▸ What to work on
Your answer should be every line below that includes the word "gmap".

Saved entries
'''

(** The host profile is read as it was written: when no path and no posture has white
    space in it, the lines in force are those of the kept rules, the rules of sources with
    the labels of the posture and of the source's protocols first. *)
Theorem host_profile_parsed dp :
  plain_items → nospace (dp_FileAction dp) = true →
  let '(n, G, L) := kept_rules (host_lists pols) in
  (host_profile pols dp).1 = n
  ∧ lines (host_profile pols dp).2
    = (local_rule_line (dp_FileAction dp) (hl_network (host_lists pols)) <$> L)
      ++ (global_rule_line <$> G).
Proof.
  intros Hp Hdp. unfold host_profile. cbv zeta.
  destruct (kept_all (all_rules (host_lists pols))) as (_ & HG & HL).
  destruct (kept_rules (host_lists pols)) as [[n G] L] eqn:E. unfold kept_rules in E.
  rewrite E in HG, HL. cbn [fst snd] in HG, HL |- *. split; [done|].
  assert (Hplain : ∀ r, first_in (all_rules (host_lists pols)) r → plain_rule r).
  { intros r (l1 & l2 & He & _). apply all_rules_plain; [done|]. rewrite He.
    apply elem_of_app. right. left. }
  set (ls := (_ <$> L) ++ (global_rule_line <$> G)).
  rewrite <- (lines_of_words ls).
  - do 2 f_equal. unfold ls. rewrite fmap_app, <- !list_fmap_compose. f_equal;
      apply list_fmap_ext; intros; [apply local_line_words|apply global_line_words].
  - apply list.Forall_app. split; apply list.Forall_fmap, list.Forall_forall; intros r Hr.
    + apply HL in Hr as [_ Hr%Hplain].
      assert (Hlab : ∀ l, word l = true → word (local_label (dp_FileAction dp)
        (default "tuir"%string (hl_network (host_lists pols) !! sr_SubjectPath r)) l) = true).
      { intros l Hl. unfold local_label. repeat (apply nospace_word; [|try done]); try done.
        destruct (_ !! _) as [v|] eqn:Hv; [|done].
        by apply (host_lists_flags pols) in Hv. }
      apply rule_line_words; [done|apply Hlab, Hr|apply Hlab; by destruct Hr as (_ & _ & ? & _)].
    + apply HG in Hr as [_ Hr%Hplain].
      apply rule_line_words; [done|by destruct Hr|].
      apply nospace_word; [done|by destruct Hr as (_ & _ & ? & _)].
Qed.

End profile.

(** ** Witnesses *)

Section witnesses.
#[local] Existing Instance canonical_range.
#[local] Existing Instance canonical_range_law.

(** Profiles, labels and the directories of a host where every command succeeds *)
Record Box := {
  bx_files : gmap string string; bx_labels : gmap string string;
  bx_dirs : gmap string (list (string * bool)) }.

Definition box_write (f text : string) (b : Box) : Box * bool :=
  ({| bx_files := <[f := text]> (bx_files b); bx_labels := bx_labels b; bx_dirs := bx_dirs b |}, true).
Definition box_label (f l : string) (b : Box) : Box * bool :=
  ({| bx_files := bx_files b; bx_labels := <[f := l]> (bx_labels b); bx_dirs := bx_dirs b |}, true).
Definition label_of (b : Box) (f : string) : string := default "unlabeled_t"%string (bx_labels b !! f).
Definition usual_label (f : string) : string := if HasPrefix f "/usr" then "bin_t" else "file_t".

#[local] Instance box_host : SELinuxHost Box := {
  se_Stat f b := bool_decide (is_Some (bx_files b !! f));
  se_ReadFile f b := bx_files b !! f;
  se_Create f b := box_write f "" b;
  se_Write f text b := box_write f text b;
  se_CopyFile f g b := match bx_files b !! f with
                       | Some text => box_write g text b
                       | None => (b, false)
                       end;
  se_Walk d b := ((λ e, d +:+ e.1)%string <$> default [] (bx_dirs b !! d), true);
  se_ReadDir d b := bx_dirs b !! d;
  se_chcon l f b := box_label f l b;
  se_restorecon f b := box_label f (usual_label f) b;
  se_modules b := Some ""%string;
  se_install b := (b, true);
  se_RemoveAll _ b := (b, true);
  se_MkdirAll _ b := (b, true) }.

Lemma box_label_of f l b w' :
  box_label f l b = (w', true) → ∀ g, label_of w' g = if String.eqb g f then l else label_of b g.
Proof.
  intros [= <-] g. unfold label_of. cbn. destruct (String.eqb_spec g f) as [->|].
  - by rewrite lookup_insert_eq.
  - by rewrite lookup_insert_ne.
Qed.

#[local] Instance box_law : SELinuxHostLaw label_of usual_label.
Proof.
  split; intros.
  - by eapply box_label_of.
  - by eapply box_label_of.
  - by injection H as <-.
  - by injection H as <-.
Qed.

Definition sample_path : string := "/profiles/kubearmor.host".
Definition sample_line (l : list string) : string := join tab l +:+ String newline "".
Definition sample_box : Box :=
  {| bx_files :=
       {[sample_path := sample_line ["-"; "-"; "karmor_global_block_t"; "/usr/bin/"; "false"; "true"; "false"];
         (sample_path +:+ ".old")%string :=
           sample_line ["-"; "-"; "karmor_global_none_t"; "/etc/shadow"; "false"; "false"; "false"]]}%string;
     bx_labels := {["/etc/shadow" := "karmor_global_none_t"]}%string;
     bx_dirs := {["/usr/bin/" := [("nc", false); ("X11", true)]]}%string |}.

Lemma labels_follow_profile_witness :
  let w2 := (UpdateSELinuxLabels sample_path sample_box).1 in
  label_of w2 "/usr/bin/nc" = "karmor_global_block_t"%string.
Proof.
  cbv zeta. set (w0 := (RestoreSELinuxLabels sample_path sample_box).1).
  destruct (labels_follow_profile label_of usual_label sample_path sample_box w0
    (UpdateSELinuxLabels sample_path sample_box).1) as (_ & text & Ht & Hl).
  - vm_compute. reflexivity.
  - vm_compute. reflexivity.
  - rewrite Hl. vm_compute in Ht. injection Ht as <-. vm_compute. reflexivity.
Defined.

Definition audit_posture : DefaultPosture :=
  {| dp_FileAction := "audit"; dp_NetworkAction := "audit"; dp_CapabilitiesAction := "audit" |}.

Lemma host_profile_parsed_witness :
  ln_ObjectLabel <$> lines (host_profile [sample_host_policy] audit_posture).2
  = ["karmor_audit_nuri_block_t"]%string.
Proof.
  assert (H := host_profile_parsed [sample_host_policy] audit_posture).
  destruct (kept_rules (host_lists [sample_host_policy])) as [[n G] L] eqn:E.
  destruct H as [_ ->].
  - intros i Hi. apply list_elem_of_In in Hi. destruct Hi as [<-|[<-|[]]]; (split; [reflexivity|]);
      intros s Hs; apply list_elem_of_In in Hs; destruct Hs as [<-|[]]; reflexivity.
  - reflexivity.
  - vm_compute in E. injection E as _ HG HL. subst. vm_compute. reflexivity.
Defined.

End witnesses.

'''

▸ Written solution
  bx_files : gmap string string; bx_labels : gmap string string;
  bx_dirs : gmap string (list (string * bool)) }.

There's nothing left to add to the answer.